Task instructions
Filter the entries below, keeping only lines with the word "content".

Segment Start: Dataset

(** * The widgets of [minesweeper/gui.py], embedded and verified

    The module [gui.py] holds four retained-mode widgets drawn with pygame.
    This development embeds the three that carry state or validation
    ([Label], [SelectionGroup], [Input]) together with the frame helper
    [create_frame_image] and the click handler of [Button], and proves what
    their handlers do.

    Conventions of the embedding.
    - A Python object is a record with one field per attribute; a method is a
      computation in the monad [Py], which threads the object and may raise.
      A raised exception leaves every assignment made before it in place,
      exactly as in Python.
    - pygame is not part of the repository.  Its rectangles, surfaces and
      fonts are modelled by the small amount of behaviour the widgets rely
      on: integer rectangles, surfaces as the list of drawing requests they
      received, fonts as a metric function plus the set of strings they can
      rasterise.
    - The pointer position, which the handlers read from
      [pygame.mouse.get_pos()], is an explicit argument [mouse_pos].
    - Host callbacks are functions; they do not touch the widget that calls
      them.  The enter callback of [Input], which validates what the user
      typed, may raise; the click and change callbacks of [Button] and
      [SelectionGroup] are state transformers of the host, and what is
      proved of their handlers is about the calls that complete.
    - Sizes are the non-negative numbers pygame accepts: a font reports no
      negative metric, and [pygame.Surface] is called with the size it is
      given ([Input]'s [width] is the one size a caller chooses freely). *)

From Stdlib Require Import ZArith List String Ascii Bool Lia QArith DecimalString.
Import ListNotations.

Open Scope string_scope.
Open Scope list_scope.
Open Scope Z_scope.

(** ** Python values, exceptions and the method monad *)

(** The values handed to [Input] as [value]: the docstring promises that
    "everything will be converted to string"; strings and integers are
    the ones the game passes. *)
Inductive PyValue : Type :=
| PyStr (s : string)
| PyInt (n : Z).

(** [str(v)]. *)
Definition py_str (v : PyValue) : string :=
  match v with
  | PyStr s => s
  | PyInt n => NilZero.string_of_int (Z.to_int n)
  end.

(** [v == s] for a string [s]: an [int] never equals a [str]. *)
Definition py_eq_str (v : PyValue) (s : string) : bool :=
  match v with
  | PyStr t => String.eqb t s
  | PyInt _ => false
  end.

(** [s[:-1]]. *)
Fixpoint drop_last (s : string) : string :=
  match s with
  | EmptyString => EmptyString
  | String c EmptyString => EmptyString
  | String c rest => String c (drop_last rest)
  end.

(** [name in container] for a list of strings. *)
Definition py_in (name : string) (container : list string) : bool :=
  existsb (String.eqb name) container.

Inductive Exception : Type :=
| ValueError (msg : string)
| IndexError
| AttributeError
| PygameError.

Inductive Outcome (A : Type) : Type :=
| Returned (a : A)
| Raised (e : Exception).
Arguments Returned {A} a.
Arguments Raised {A} e.

(** A method body over an object of type [St]. *)
Definition Py (St A : Type) : Type := St -> Outcome A * St.

Definition ret {St A : Type} (a : A) : Py St A :=
  fun self => (Returned a, self).

Definition raise {St A : Type} (e : Exception) : Py St A :=
  fun self => (Raised e, self).

Definition bind {St A B : Type} (m : Py St A) (k : A -> Py St B) : Py St B :=
  fun self =>
    match m self with
    | (Returned a, self') => k a self'
    | (Raised e, self') => (Raised e, self')
    end.

(** Read an attribute. *)
Definition attr {St A : Type} (field : St -> A) : Py St A :=
  fun self => (Returned (field self), self).

(** Assign an attribute. *)
Definition assign {St : Type} (update : St -> St) : Py St unit :=
  fun self => (Returned tt, update self).

(** Use the result of a call that may raise without touching [self]. *)
Definition call {St A : Type} (o : Outcome A) : Py St A :=
  fun self => (o, self).

(** Dereference an attribute that may still be [None]. *)
Definition deref {St A : Type} (field : St -> option A) : Py St A :=
  fun self =>
    match field self with
    | Some a => (Returned a, self)
    | None => (Raised AttributeError, self)
    end.

(** [l[i]]. *)
Definition index {A : Type} (l : list A) (i : nat) : Outcome A :=
  match nth_error l i with
  | Some a => Returned a
  | None => Raised IndexError
  end.

Declare Scope py_scope.
Delimit Scope py_scope with py.
Notation "x <- m ;; k" := (bind m (fun x => k))
  (at level 61, m at next level, right associativity) : py_scope.
Notation "m ;; k" := (bind m (fun _ => k))
  (at level 61, right associativity) : py_scope.
Open Scope py_scope.

(** ** pygame: colours, rectangles, surfaces, fonts *)

Inductive Color : Type := RGBA (r g b a : Z).

(** [(int) d] for the floats of the layout code.  They are all multiples of
    one half, which binary floating point represents exactly, so rationals
    compute the same numbers. *)
Definition trunc (q : Q) : Z := Z.quot (Qnum q) (Zpos (Qden q)).

Module Rect.

Record t : Type := make { x : Z; y : Z; w : Z; h : Z }.

Definition left (r : t) : Z := x r.
Definition top (r : t) : Z := y r.
Definition right (r : t) : Z := x r + w r.
Definition bottom (r : t) : Z := y r + h r.
Definition centerx (r : t) : Z := x r + Z.quot (w r) 2.
Definition centery (r : t) : Z := y r + Z.quot (h r) 2.
Definition center (r : t) : Z * Z := (centerx r, centery r).
Definition topleft (r : t) : Z * Z := (x r, y r).
Definition size (r : t) : Z * Z := (w r, h r).

(** [r.size = (w, h)]. *)
Definition set_size (sz : Z * Z) (r : t) : t :=
  make (x r) (y r) (fst sz) (snd sz).

(** [r.collidepoint(px, py)]: left and top edges inside, right and bottom
    edges outside. *)
Definition collidepoint (r : t) (px py : Z) : bool :=
  (x r <=? px) && (px <? x r + w r) && (y r <=? py) && (py <? y r + h r).

End Rect.

(** A surface is its pixel size and the drawing requests it received, oldest
    first. *)
Inductive Surface : Type :=
| mkSurface (width height : Z) (content : list Draw)
with Draw : Type :=
| DrawFill (color : Color)
| DrawLine (color : Color) (start_pos end_pos : Z * Z) (line_width : Z)
| DrawText (text : string) (color : Color)
| DrawBlit (source : Surface) (dest : Z * Z).

Module Surface.

(** [pygame.Surface((width, height), pygame.SRCALPHA)].  pygame rejects a
    negative size with [pygame.error]; that failure is not modelled.  The
    sizes the widgets compute come from font metrics and images; the one
    size a caller chooses, the [width] of an [Input], carries the hypothesis
    [width_accepted] where the outcome of the constructor is stated. *)
Definition new (width height : Z) : Surface := mkSurface width height [].

Definition get_width (s : Surface) : Z :=
  match s with mkSurface width _ _ => width end.
Definition get_height (s : Surface) : Z :=
  match s with mkSurface _ height _ => height end.
Definition get_size (s : Surface) : Z * Z := (get_width s, get_height s).
Definition content (s : Surface) : list Draw :=
  match s with mkSurface _ _ c => c end.

Definition draw (d : Draw) (s : Surface) : Surface :=
  match s with mkSurface width height c => mkSurface width height (c ++ [d]) end.

(** [s.blit(source, dest)]; a rectangle given as [dest] stands for its
    top left corner. *)
Definition blit (source : Surface) (dest : Z * Z) (s : Surface) : Surface :=
  draw (DrawBlit source dest) s.

Definition fill (color : Color) (s : Surface) : Surface :=
  draw (DrawFill color) s.

Definition line (color : Color) (start_pos end_pos : Z * Z) (line_width : Z)
           (s : Surface) : Surface :=
  draw (DrawLine color start_pos end_pos line_width) s.

(** [s.get_rect()] and the keyword forms the widgets use. *)
Definition get_rect (s : Surface) : Rect.t :=
  Rect.make 0 0 (get_width s) (get_height s).
Definition get_rect_topleft (s : Surface) (position : Z * Z) : Rect.t :=
  Rect.make (fst position) (snd position) (get_width s) (get_height s).
Definition get_rect_center (s : Surface) (c : Z * Z) : Rect.t :=
  Rect.make (fst c - Z.quot (get_width s) 2) (snd c - Z.quot (get_height s) 2)
            (get_width s) (get_height s).
Definition get_rect_centerx (s : Surface) (cx : Z) : Rect.t :=
  Rect.make (cx - Z.quot (get_width s) 2) 0 (get_width s) (get_height s).
Definition get_rect_y (s : Surface) (y : Z) : Rect.t :=
  Rect.make 0 y (get_width s) (get_height s).
Definition get_rect_x_centery (s : Surface) (x cy : Z) : Rect.t :=
  Rect.make x (cy - Z.quot (get_height s) 2) (get_width s) (get_height s).

End Surface.

Module Font.

(** A font: its metrics, and which strings [render] accepts (pygame raises
    [pygame.error] on the others).  A rendered text has the size that
    [size] reports for it. *)
Record t : Type := make {
  size : string -> Z * Z;
  get_height : Z;
  renders : string -> bool
}.

(** [font.render(text, False, color)]. *)
Definition render (font : t) (text : string) (color : Color) : Outcome Surface :=
  if renders font text
  then Returned (mkSurface (fst (size font text)) (snd (size font text))
                           [DrawText text color])
  else Raised PygameError.

End Font.

Definition LEFT_CLICK : Z := 1.

(** pygame's key codes for backspace and return. *)
Definition K_BACKSPACE : Z := 8.
Definition K_RETURN : Z := 13.

(** ** [create_frame_image] *)

Definition create_frame_image (width height : Z) (color : Color)
           (line_width : Z) : Surface :=
  let ret := Surface.new width height in
  let ret := Surface.line color (0, 0) (width, 0) line_width ret in
  let ret := Surface.line color (0, 0) (0, height) line_width ret in
  let ret := Surface.line color (width - 1, 0) (width - 1, height) line_width ret in
  let ret := Surface.line color (0, height - 1) (width, height - 1) line_width ret in
  ret.

(** ** [class Label] *)

Module Label.

Record t : Type := make {
  font : Font.t;
  font_color : Color;
  surface : Surface;
  rect : Rect.t
}.

Definition set_surface (sf : Surface) (self : t) : t :=
  make (font self) (font_color self) sf (rect self).

Definition __init__ (font : Font.t) (font_color : Color) (text : string)
           (position : Z * Z) : Outcome t :=
  match Font.render font text font_color with
  | Returned sf =>
      Returned (make font font_color sf (Surface.get_rect_topleft sf position))
  | Raised e => Raised e
  end.

Definition set_text (text : string) : Py t unit :=
  sf <- (fun self => call (Font.render (font self) text (font_color self)) self) ;;
  assign (set_surface sf).

Definition render : Py t Surface := attr surface.

End Label.

(** ** [class Button] *)

(** The handlers of [Button].  They read two attributes, [rect] and
    [on_click_callback]; the pointer is compared with [rect] in screen
    coordinates.  The constructor sizes the frame by the binary floating
    point products [1.2 * width] and [1.2 * height], which rationals do not
    reproduce, so it is not embedded and the statements about the handlers
    hold for every value of the attributes. *)
Module Button.

Section WithHost.

(** The state of the host program, which the click callback may update. *)
Variable Env : Type.

Record t : Type := make {
  text : Surface;
  boarder : Surface;
  rect : Rect.t;
  on_click_callback : option (Env -> Env)
}.

(** The widget together with the host state its callback works on. *)
Definition World : Type := (t * Env)%type.

Definition render : Py World Surface := attr (fun w => boarder (fst w)).

Definition on_mouse_down (button : Z) (mouse_pos : Z * Z) : Py World unit :=
  self <- attr fst ;;
  match button =? LEFT_CLICK, on_click_callback self with
  | true, Some cb =>
      if Rect.collidepoint (rect self) (fst mouse_pos) (snd mouse_pos) then
        assign (fun w => (fst w, cb (snd w)))
      else ret tt
  | _, _ => ret tt
  end.

End WithHost.

Arguments text {Env} self : rename.
Arguments boarder {Env} self : rename.
Arguments rect {Env} self : rename.
Arguments on_click_callback {Env} self : rename.
Arguments on_mouse_down {Env} button mouse_pos _.

End Button.

(** ** [class SelectionGroup] *)

(** Python's [max] on two numbers keeps the first unless the second is
    strictly larger; on an empty list it raises [ValueError]. *)
Definition py_max2 (a b : Q) : Q := if Qle_bool b a then a else b.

Segment End: Dataset

Exercise output
| mkSurface (width height : Z) (content : list Draw)
Definition content (s : Surface) : list Draw :=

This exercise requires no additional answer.